(** * Cache replacement policies: LRU, LFU, ARC and time-decayed caching

    A shallow embedding of [cache_base.py], [cache_lru.py], [cache_lfu.py],
    [cache_arc.py] and [cache_tdc.py], and the properties of the policy
    engine proved over it.

    Conventions of the embedding.
    - A Python [int] is a [Z].
    - A method is a computation [Py S A]: it takes the object's state,
      and gives back an outcome (a returned value or a raised exception)
      together with the state the object is left in.  A raised exception
      keeps the mutations done before it, as in Python.
    - An [OrderedDict] whose values are all [True] is the list of its keys,
      oldest first.  A [dict] is an association list in insertion order.
    - A Python [float] is an exact rational ([Q]); [float('inf')] is a
      separate top element ([ScoreInf]). *)

From Stdlib Require Import String.
From Stdlib Require Import ZArith List Bool Lia QArith Qpower Qfield Sorted.
Import ListNotations.
Open Scope Z_scope.

(** ** Exceptions and the method monad *)

Inductive exn : Type := KeyError | StopIteration | ZeroDivisionError.

Inductive outcome (A : Type) : Type :=
| Ret (a : A)
| Raise (e : exn).
Arguments Ret {A} a.
Arguments Raise {A} e.

Definition Py (S A : Type) : Type := S -> outcome A * S.

Definition ret {S A} (a : A) : Py S A := fun s => (Ret a, s).

Definition raise {S A} (e : exn) : Py S A := fun s => (Raise e, s).

Definition bind {S A B} (m : Py S A) (k : A -> Py S B) : Py S B :=
  fun s =>
    match m s with
    | (Ret a, s') => k a s'
    | (Raise e, s') => (Raise e, s')
    end.

Definition gets {S A} (f : S -> A) : Py S A := fun s => (Ret (f s), s).

Definition modify {S} (f : S -> S) : Py S unit := fun s => (Ret tt, f s).

(** [when b m] is the statement [if b: m]. *)
Definition when {S} (b : bool) (m : Py S unit) : Py S unit :=
  if b then m else ret tt.

(** A method of a sub-object held in a field, run on the enclosing object. *)
Definition zoom {S X A} (proj : S -> X) (upd : X -> S -> S) (m : Py X A)
  : Py S A :=
  fun s => let (r, x) := m (proj s) in (r, upd x s).

Declare Scope py_scope.
Delimit Scope py_scope with py.
Notation "x <- m ;; k" := (bind m (fun x => k))
  (at level 61, m at next level, right associativity) : py_scope.
Notation "m ;; k" := (bind m (fun _ => k))
  (at level 61, right associativity) : py_scope.
Open Scope py_scope.

(** ** [collections.OrderedDict] with values [True]: an ordered key set *)

Module OD.

Definition t : Type := list Z.

Definition empty : t := [].

(** [k in d] *)
Definition mem (k : Z) (d : t) : bool := existsb (Z.eqb k) d.

(** [len(d)] *)
Definition len (d : t) : Z := Z.of_nat (length d).

(** [bool(d)] *)
Definition nonempty (d : t) : bool :=
  match d with [] => false | _ :: _ => true end.

(** the keys other than [k], in order *)
Definition remove (k : Z) (d : t) : t :=
  filter (fun x => negb (x =? k)) d.

(** [d[k] = True]: a new key goes to the end, a present key keeps its place. *)
Definition setitem (k : Z) : Py t unit :=
  modify (fun d => if mem k d then d else d ++ [k]).

(** [del d[k]] *)
Definition delitem (k : Z) : Py t unit :=
  fun d => if mem k d then (Ret tt, remove k d) else (Raise KeyError, d).

(** [d.popitem(last=False)], giving the key. *)
Definition popitem_first : Py t Z :=
  fun d =>
    match d with
    | [] => (Raise KeyError, d)
    | x :: r => (Ret x, r)
    end.

(** [d.move_to_end(k)] *)
Definition move_to_end (k : Z) : Py t unit :=
  fun d =>
    if mem k d then (Ret tt, remove k d ++ [k]) else (Raise KeyError, d).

____________

◆ Task item
Exact retyping of every entry is required.

◆ Written response
(** * Cache replacement policies: LRU, LFU, ARC and time-decayed caching

    A shallow embedding of [cache_base.py], [cache_lru.py], [cache_lfu.py],
    [cache_arc.py] and [cache_tdc.py], and the properties of the policy
    engine proved over it.

    Conventions of the embedding.
    - A Python [int] is a [Z].
    - A method is a computation [Py S A]: it takes the object's state,
      and gives back an outcome (a returned value or a raised exception)
      together with the state the object is left in.  A raised exception
      keeps the mutations done before it, as in Python.
    - An [OrderedDict] whose values are all [True] is the list of its keys,
      oldest first.  A [dict] is an association list in insertion order.
    - A Python [float] is an exact rational ([Q]); [float('inf')] is a
      separate top element ([ScoreInf]). *)

From Stdlib Require Import String.
From Stdlib Require Import ZArith List Bool Lia QArith Qpower Qfield Sorted.
Import ListNotations.
Open Scope Z_scope.

(** ** Exceptions and the method monad *)

Inductive exn : Type := KeyError | StopIteration | ZeroDivisionError.

Inductive outcome (A : Type) : Type :=
| Ret (a : A)
| Raise (e : exn).
Arguments Ret {A} a.
Arguments Raise {A} e.

Definition Py (S A : Type) : Type := S -> outcome A * S.

Definition ret {S A} (a : A) : Py S A := fun s => (Ret a, s).

Definition raise {S A} (e : exn) : Py S A := fun s => (Raise e, s).

Definition bind {S A B} (m : Py S A) (k : A -> Py S B) : Py S B :=
  fun s =>
    match m s with
    | (Ret a, s') => k a s'
    | (Raise e, s') => (Raise e, s')
    end.

Definition gets {S A} (f : S -> A) : Py S A := fun s => (Ret (f s), s).

Definition modify {S} (f : S -> S) : Py S unit := fun s => (Ret tt, f s).

(** [when b m] is the statement [if b: m]. *)
Definition when {S} (b : bool) (m : Py S unit) : Py S unit :=
  if b then m else ret tt.

(** A method of a sub-object held in a field, run on the enclosing object. *)
Definition zoom {S X A} (proj : S -> X) (upd : X -> S -> S) (m : Py X A)
  : Py S A :=
  fun s => let (r, x) := m (proj s) in (r, upd x s).

Declare Scope py_scope.
Delimit Scope py_scope with py.
Notation "x <- m ;; k" := (bind m (fun x => k))
  (at level 61, m at next level, right associativity) : py_scope.
Notation "m ;; k" := (bind m (fun _ => k))
  (at level 61, right associativity) : py_scope.
Open Scope py_scope.

(** ** [collections.OrderedDict] with values [True]: an ordered key set *)

Module OD.

Definition t : Type := list Z.

Definition empty : t := [].

(** [k in d] *)
Definition mem (k : Z) (d : t) : bool := existsb (Z.eqb k) d.

(** [len(d)] *)
Definition len (d : t) : Z := Z.of_nat (length d).

(** [bool(d)] *)
Definition nonempty (d : t) : bool :=
  match d with [] => false | _ :: _ => true end.

(** the keys other than [k], in order *)
Definition remove (k : Z) (d : t) : t :=
  filter (fun x => negb (x =? k)) d.

(** [d[k] = True]: a new key goes to the end, a present key keeps its place. *)
Definition setitem (k : Z) : Py t unit :=
  modify (fun d => if mem k d then d else d ++ [k]).

(** [del d[k]] *)
Definition delitem (k : Z) : Py t unit :=
  fun d => if mem k d then (Ret tt, remove k d) else (Raise KeyError, d).

(** [d.popitem(last=False)], giving the key. *)
Definition popitem_first : Py t Z :=
  fun d =>
    match d with
    | [] => (Raise KeyError, d)
    | x :: r => (Ret x, r)
    end.

(** [d.move_to_end(k)] *)
Definition move_to_end (k : Z) : Py t unit :=
  fun d =>
    if mem k d then (Ret tt, remove k d ++ [k]) else (Raise KeyError, d).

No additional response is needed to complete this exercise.